In May 2017, a team of scientists from West Virginia University used satellites to monitor temperatures, water storage, precipitation and land in order to predict a cholera outbreak in Yemen. After processing the satellite data in algorithms, the team was able to come up with a prediction model and ultimately to identify the particular areas that were most at risk for an outbreak several weeks before the event took place. The result of the successful test in Yemen highlights how public health technologies could benefit from the use of satellite data for disease forecasting.
According to the World Health Organization (WHO), cholera affects millions of people each year and it remains, to this day, a major public health risk in certain areas of the world. Due to the short incubation period of the disease, it often happens that communities become aware of an epidemic only after it is already underway. By being able to predict an epidemic and to anticipate the place where it will happen, health workers could prepare in advance by stockpiling rehydration supplies, medicines and vaccines which could ultimately save lives and stop the spreading of the disease.
Collecting ground data about these type of events in a timely manner can prove to be a challenging task since often the regions where such events take place are experiencing civil unrest and political instability which makes it difficult for researchers to collect data. Satellites represent a reliable way of gathering the necessary data remotely.
The team is working with a number of international agencies in order to find the best way to communicate future predictions to the public in a way that will not cause panic. Furthermore, the team is developing a platform that will provide warnings four weeks before an epidemic takes place. The platform uses hydrologic and societal conditions to determine the probability of cholera outbreaks globally.
Such undertakings could, therefore, represent a life-saving tool for the future. In fact, similar satellite-based efforts have been conducted, for example, by the National Oceanic and Atmospheric Administration (NOAA) and the National Aeronautics and Space Administration (NASA). Satellite-based information has been used to predict outbreaks of meningitis, which is more common in dry and dusty conditions, or outbreaks of malaria in Sub-Saharan Africa and the Amazon rainforest.
For example, the Land Data Assimilation System (LDAS) project uses data from the Landsat, and Terra and Aqua satellites as well as from the Global Precipitation Measurement (GPM) mission in order to track environmental factors (e.g. precipitation, soil moisture, air temperature and vegetation) and human activities (e.g. logging) over the Amazon rainforest in South America. Since the Anopheles darlingi mosquito, the host of malaria in the region, may be attracted by rainfall and logging, scientists can use the satellite information to predict the places where loggers are most likely to enter the jungle and therefore catch malaria. The prediction models can subsequently be used by public health officials in order to make better-informed preparations for this type of event and to send aid to people that are most likely to be affected.

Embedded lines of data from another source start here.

(* ===== verification/CertPath.v ===== *)
(** * The certificate directory (internal/certpath/certpath.go)

    Names of certificates, and the pair of files that holds one.  A cache
    directory is a text; [Abs] (filepath.Abs with filepath.Clean) resolves it.
    The reading limits, the checks for symbolic links and for a target that
    changed while it was written are those of the code. *)

From S2P Require Import Prelude GoStrings NetIP FileIO.

(** ** Names *)

Inductive PathError :=
| EmptyDomain | InvalidDomain | NotASCII | WildcardNotAllowed | InvalidWildcard | InvalidLength | InvalidLabel
| NoDomains | DomainAt (index : nat) (e : PathError)
| EmptyCacheDir | AbsFailed | PathEscapes
| Sys (e : SysError)
| DirectoryIsLink | NotRegular | ChangedWhileOpening | TooLarge | TargetAppeared | TargetChanged
| EmptyPEM | IncompletePair (domain : string) | NoPair
| LegacyNotRegular | MultipleLegacyCertificates | MultipleLegacyKeys | IncompleteLegacyPair
| Wrapped (what : string) (e : PathError).      (* fmt.Errorf("..: %w", err) *)

(** [errors.Is(err, os.ErrNotExist)]. *)
Fixpoint is_not_exist (e : PathError) : bool :=
  match e with
  | NoPair | Sys ENOENT => true
  | Wrapped _ e | DomainAt _ e => is_not_exist e
  | _ => false
  end.

(** [strings.ToLower], exact where its result is ASCII: two letters outside of
    ASCII have a lower case in it (U+0130 and U+212A). *)
Fixpoint lower_folds (l : list ascii) : list ascii :=
  match l with
  | [] => []
  | c1 :: l1 =>
      match l1 with
      | c2 :: l2 =>
          if bool_decide (c1 = byte 196) && bool_decide (c2 = byte 176) then "i"%char :: lower_folds l2
          else match l2 with
               | c3 :: l3 =>
                   if bool_decide (c1 = byte 226) && bool_decide (c2 = byte 132) && bool_decide (c3 = byte 170)
                   then "k"%char :: lower_folds l3 else lower_ascii c1 :: lower_folds l1
               | [] => lower_ascii c1 :: lower_folds l1
               end
      | [] => [lower_ascii c1]
      end
  end.

Definition printable (c : ascii) : bool := (33 <=? nat_of_ascii c)%nat && (nat_of_ascii c <=? 126)%nat.
Definition lower_or_digit (c : ascii) : bool :=
  is_digit c || ((97 <=? nat_of_ascii c)%nat && (nat_of_ascii c <=? 122)%nat).
(** The loop over the bytes of a label. *)
Definition label_ok (label : list ascii) : bool :=
  let n := length label in
  negb (n =? 0)%nat && (n <=? 63)%nat &&
  forallb id (imap (λ i ch, lower_or_digit ch || (bool_decide (ch = "-"%char) && (0 <? i)%nat && (i <? n - 1)%nat)) label).

Definition trim_dot (l : list ascii) : list ascii :=
  if bool_decide (list.last l = Some "."%char) then take (length l - 1) l else l.
Definition wildcard_prefix : list ascii := to_list "*.".

Definition Normalize (raw : string) (allowWildcard : bool) : result PathError string :=
  let value := lower_folds (to_list (TrimSpace raw)) in
  check (bool_decide (value = [])) EmptyDomain ≫= λ _,
  check (has_char zero value || has_char "/" value || has_char "\" value) InvalidDomain ≫= λ _,
  check (negb (forallb printable value)) NotASCII ≫= λ _,
  let value := trim_dot value in
  check (bool_decide (value = [])) EmptyDomain ≫= λ _,
  match ParseIP (of_list value) with
  | Some a => Ok (Netip.AddrString (Netip.Unmap a))
  | None =>
      let wildcard := bool_decide (wildcard_prefix `prefix_of` value) in
      check (wildcard && negb allowWildcard) WildcardNotAllowed ≫= λ _,
      let value := if wildcard then drop 2 value else value in
      check (has_char "*" value) InvalidWildcard ≫= λ _,
      check (bool_decide (value = []) || (253 <? length value)%nat) InvalidLength ≫= λ _,
      check (negb (forallb label_ok (split_on "." value))) InvalidLabel ≫= λ _,
      let value := if wildcard then wildcard_prefix ++ value else value in
      check (253 <? length value)%nat InvalidLength ≫= λ _,
      Ok (of_list value)
  end.

Fixpoint normalize_loop (index : nat) (raw : list string) (allowWildcard : bool) (out : list string) : result PathError (list string) :=
  match raw with
  | [] => Ok out
  | value :: raw =>
      match Normalize value allowWildcard with
      | Err e => Err (DomainAt (S index) e)
      | Ok domain => normalize_loop (S index) raw allowWildcard (if bool_decide (domain ∈ out) then out else out ++ [domain])
      end
  end.
Definition NormalizeAll (raw : list string) (allowWildcard : bool) : result PathError (list string) :=
  check (bool_decide (raw = [])) NoDomains ≫= λ _, normalize_loop 0 raw allowWildcard [].

(** ** Paths *)

Inductive Namespace := ACME | Manual.
#[export] Instance namespace_eq_dec : EqDecision Namespace.
Proof. solve_decision. Defined.

Record pairPaths := { directory : Path; cert : Path; key : Path }.

Class AbsPath := { Abs : string → option Path }.     (* filepath.Abs; [None] is an error *)

Definition maxCertificateFileSize : Z := Z.shiftl 16 20.
Definition maxMetadataFileSize : Z := Z.shiftl 8 20.
Definition metadataFilename : string := "certs.json".
Definition acmeIndexFilename : string := "acme-domains.json".

(** [filepath.Rel] of cleaned absolute paths never fails: what [root] has beyond
    the common part becomes [..]. *)
Fixpoint Rel (root candidate : Path) : Path :=
  match root, candidate with
  | c :: root', c' :: candidate' =>
      if bool_decide (c = c') then Rel root' candidate' else ((λ _, "..") <$> root) ++ candidate
  | _, _ => ((λ _, "..") <$> root) ++ candidate
  end.
Definition ensureContained (root candidate : Path) : result PathError () :=
  check (bool_decide (head (Rel root candidate) = Some "..")) PathEscapes.

Section certpath.
Context `{!Sha256, !AbsPath}.

Definition cleanRoot (cacheDir : string) : result PathError Path :=
  let cacheDir := TrimSpace cacheDir in
  check (bool_decide (cacheDir = "")) EmptyCacheDir ≫= λ _,
  match Abs cacheDir with Some p => Ok p | None => Err AbsFailed end.

Definition stem (canonical : string) : string := "d-" +:+ sha256 canonical.
Definition pathsFor (cacheDir : string) (namespace : Namespace) (domain : string) : result PathError (pairPaths * string) :=
  canonical ← Normalize domain true;
  root ← cleanRoot cacheDir;
  let directory := match namespace with ACME => root | Manual => root ++ ["manual"] end in
  _ ← ensureContained root directory;
  let certPath := directory ++ [stem canonical +:+ ".crt"] in
  let keyPath := directory ++ [stem canonical +:+ ".key"] in
  _ ← ensureContained directory certPath;
  _ ← ensureContained directory keyPath;
  Ok ({| directory := directory; cert := certPath; key := keyPath |}, canonical).

(** ** Files *)

Definition sys {A} (m : IO World SysError A) : IO World PathError A := map_err Sys m.

Definition ensureDirectory (path : Path) : IO World PathError () :=
  map_err (λ e, Wrapped "create" (Sys e)) (MkdirAll path) ≫= λ _,
  map_err (λ e, Wrapped "inspect" (Sys e)) (Lstat path) ≫= λ info,
  match info with Directory => mret () | _ => fail DirectoryIsLink end.

Definition regularFileExists (path : Path) : IO World PathError bool :=
  try (Lstat path) ≫= λ r,
  match r with
  | Err ENOENT => mret false
  | Err e => fail (Sys e)
  | Ok (RegularFile _ _ _) => mret true
  | Ok _ => fail NotRegular
  end.

Definition readRegularFile (path : Path) (maxSize : Z) : IO World PathError string :=
  sys (Lstat path) ≫= λ pathInfo,
  match pathInfo with
  | RegularFile id _ _ =>
      sys (Open path) ≫= λ file,
      sys (on_handle "fstat") ≫= λ _,
      match file with
      | RegularFile id' _ data =>
          if (id' =? id)%nat then
            sys (on_handle "read") ≫= λ _,
            if maxSize <? Z.of_nat (String.length data) then fail TooLarge else mret data
          else fail ChangedWhileOpening
      | _ => fail ChangedWhileOpening
      end
  | _ => fail NotRegular
  end.

Definition removeTemporary (id : nat) : IO World PathError () := try (RemoveTemp id) ≫= λ _, mret ().
Definition closeAndRemove (id : nat) : IO World PathError () := try (on_handle "close") ≫= λ _, removeTemporary id.

(** The target as it was found before and after the temporary file was written. *)
Definition target_unchanged (original : option Node) (current : result SysError Node) : result PathError () :=
  match original, current with
  | None, Ok _ => Err TargetAppeared
  | None, Err ENOENT => Ok ()
  | None, Err e => Err (Sys e)
  | Some _, Err _ => Err TargetChanged
  | Some (RegularFile id _ _), Ok (RegularFile id' _ _) => check (negb (id =? id')%nat) TargetChanged
  | Some _, Ok _ => Err TargetChanged
  end.

(** The temporary file is filled and takes the place of the target, unless that has changed. *)
Definition fill_temporary (original : option Node) (path dir : Path) (data : string) (mode : Z) (temporary : nat) : IO World PathError () :=
  or_cleanup (sys (ChmodTemp temporary mode)) (closeAndRemove temporary) ≫= λ _,
  or_cleanup (sys (WriteTemp temporary data)) (closeAndRemove temporary) ≫= λ _,
  or_cleanup (sys (on_handle "sync")) (closeAndRemove temporary) ≫= λ _,
  or_cleanup (sys (on_handle "close")) (removeTemporary temporary) ≫= λ _,
  try (Lstat path) ≫= λ current,
  or_cleanup (lift (target_unchanged original current)) (removeTemporary temporary) ≫= λ _,
  or_cleanup (sys (RenameTemp temporary path)) (removeTemporary temporary) ≫= λ _,
  sys (SyncDir dir).

Definition atomicWriteFile (path : Path) (data : string) (mode : Z) : IO World PathError () :=
  let dir := take (length path - 1) path in
  ensureDirectory dir ≫= λ _,
  try (Lstat path) ≫= λ r,
  lift (match r with
        | Ok (RegularFile _ _ _ as info) => Ok (Some info)
        | Ok _ => Err NotRegular
        | Err ENOENT => Ok None
        | Err e => Err (Sys e)
        end) ≫= λ original,
  sys (CreateTemp dir) ≫= λ temporary,
  fill_temporary original path dir data mode temporary.

Definition removeRegularFile (path : Path) : IO World PathError () :=
  try (Lstat path) ≫= λ r,
  match r with
  | Err ENOENT => mret ()
  | Err e => fail (Sys e)
  | Ok (RegularFile _ _ _) => sys (Remove path)
  | Ok _ => fail NotRegular
  end.

(** ** Pairs *)

(** The scan of the directory for files named after the domain. *)
Fixpoint scan_legacy (canonical : string) (entries : list (string * Node)) (certName keyName : option string)
    : result PathError (option string * option string) :=
  match entries with
  | [] => Ok (certName, keyName)
  | (name, entry) :: entries =>
      let consider (suffix : string) (found : result PathError (option string * option string)) :=
        match Normalize (TrimSuffix name suffix) true with
        | Ok legacyDomain =>
            if bool_decide (legacyDomain = canonical) then
              match entry with
              | SymLink _ | Directory => Err LegacyNotRegular
              | _ => found
              end ≫= λ '(certName, keyName), scan_legacy canonical entries certName keyName
            else scan_legacy canonical entries certName keyName
        | Err _ => scan_legacy canonical entries certName keyName
        end in
      if HasSuffix name ".crt" then
        consider ".crt" (match certName with Some _ => Err MultipleLegacyCertificates | None => Ok (Some name, keyName) end)
      else if HasSuffix name ".key" then
        consider ".key" (match keyName with Some _ => Err MultipleLegacyKeys | None => Ok (certName, Some name) end)
      else scan_legacy canonical entries certName keyName
  end.

Definition migrateLegacyPair (paths : pairPaths) (canonical : string) : IO World PathError bool :=
  try (ReadDir (directory paths)) ≫= λ r,
  match r with
  | Err ENOENT => mret false
  | Err e => fail (Sys e)
  | Ok entries =>
      lift (scan_legacy canonical entries None None) ≫= λ names,
      match names with
      | (None, None) => mret false
      | (Some certName, Some keyName) =>
          let legacyCertPath := directory paths ++ [certName] in
          let legacyKeyPath := directory paths ++ [keyName] in
          readRegularFile legacyCertPath maxCertificateFileSize ≫= λ certPEM,
          readRegularFile legacyKeyPath maxCertificateFileSize ≫= λ keyPEM,
          atomicWriteFile (key paths) keyPEM 384 ≫= λ _,
          atomicWriteFile (cert paths) certPEM 420 ≫= λ _,
          removeRegularFile legacyCertPath ≫= λ _,
          removeRegularFile legacyKeyPath ≫= λ _,
          sys (SyncDir (directory paths)) ≫= λ _,
          mret true
      | _ => fail IncompleteLegacyPair
      end
  end.

Definition ReadPair (cacheDir : string) (namespace : Namespace) (domain : string) : IO World PathError (string * string) :=
  lift (pathsFor cacheDir namespace domain) ≫= λ '(paths, canonical),
  regularFileExists (cert paths) ≫= λ certExists,
  regularFileExists (key paths) ≫= λ keyExists,
  (if negb certExists && negb keyExists then
     migrateLegacyPair paths canonical ≫= λ migrated,
     if negb migrated then fail NoPair else mret (true, true)
   else mret (certExists, keyExists)) ≫= λ '(certExists, keyExists),
  if negb certExists || negb keyExists then fail (IncompletePair canonical)
  else
    map_err (Wrapped "read certificate") (readRegularFile (cert paths) maxCertificateFileSize) ≫= λ certPEM,
    map_err (Wrapped "read private key") (readRegularFile (key paths) maxCertificateFileSize) ≫= λ keyPEM,
    mret (certPEM, keyPEM).

Definition WritePair (cacheDir : string) (namespace : Namespace) (domain certPEM keyPEM : string) : IO World PathError () :=
  lift (check (bool_decide (certPEM = "") || bool_decide (keyPEM = "")) EmptyPEM) ≫= λ _,
  lift (pathsFor cacheDir namespace domain) ≫= λ '(paths, canonical),
  ensureDirectory (directory paths) ≫= λ _,
  map_err (Wrapped "write private key") (atomicWriteFile (key paths) keyPEM 384) ≫= λ _,
  map_err (Wrapped "write certificate") (atomicWriteFile (cert paths) certPEM 420).

Definition RemovePair (cacheDir : string) (namespace : Namespace) (domain : string) : IO World PathError () :=
  lift (pathsFor cacheDir namespace domain) ≫= λ '(paths, canonical),
  map_err (Wrapped "inspect certificate") (regularFileExists (cert paths)) ≫= λ certExists,
  map_err (Wrapped "inspect private key") (regularFileExists (key paths)) ≫= λ keyExists,
  if negb certExists && negb keyExists then mret ()
  else
    map_err (Wrapped "remove certificate") (removeRegularFile (cert paths)) ≫= λ _,
    map_err (Wrapped "remove private key") (removeRegularFile (key paths)) ≫= λ _,
    sys (SyncDir (directory paths)).

(** ** The two documents *)

Definition writeFixedDocument (cacheDir filename data : string) : IO World PathError () :=
  lift (cleanRoot cacheDir) ≫= λ root,
  ensureDirectory root ≫= λ _,
  atomicWriteFile (root ++ [filename]) data 384.
Definition read_document (cacheDir filename : string) : IO World PathError string :=
  lift (cleanRoot cacheDir) ≫= λ root, readRegularFile (root ++ [filename]) maxMetadataFileSize.
Definition ReadMetadata (cacheDir : string) : IO World PathError string := read_document cacheDir metadataFilename.
Definition WriteMetadata (cacheDir data : string) : IO World PathError () := writeFixedDocument cacheDir metadataFilename data.
Definition ReadACMEIndex (cacheDir : string) : IO World PathError string := read_document cacheDir acmeIndexFilename.
Definition WriteACMEIndex (cacheDir data : string) : IO World PathError () := writeFixedDocument cacheDir acmeIndexFilename data.
End certpath.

According to NASA, countries that have lands inside the Amazon basin (such as Peru, Colombia and Ecuador) have already expressed interest in the LDAS initiative and are expected to be ready to use the malaria prediction tools within the next few years.
The use of space technologies in global health has been addressed under thematic priority 5 of the UNISPACE+50 process, “Strengthening capacity-building in advancing space technologies in global health efforts”. A note prepared by the Expert Group on Space and Global Health of the Scientific and Technical Subcommittee of the Committee on the Peaceful Uses of Outer Space (COPUOS) on thematic priority five can be retrieved online.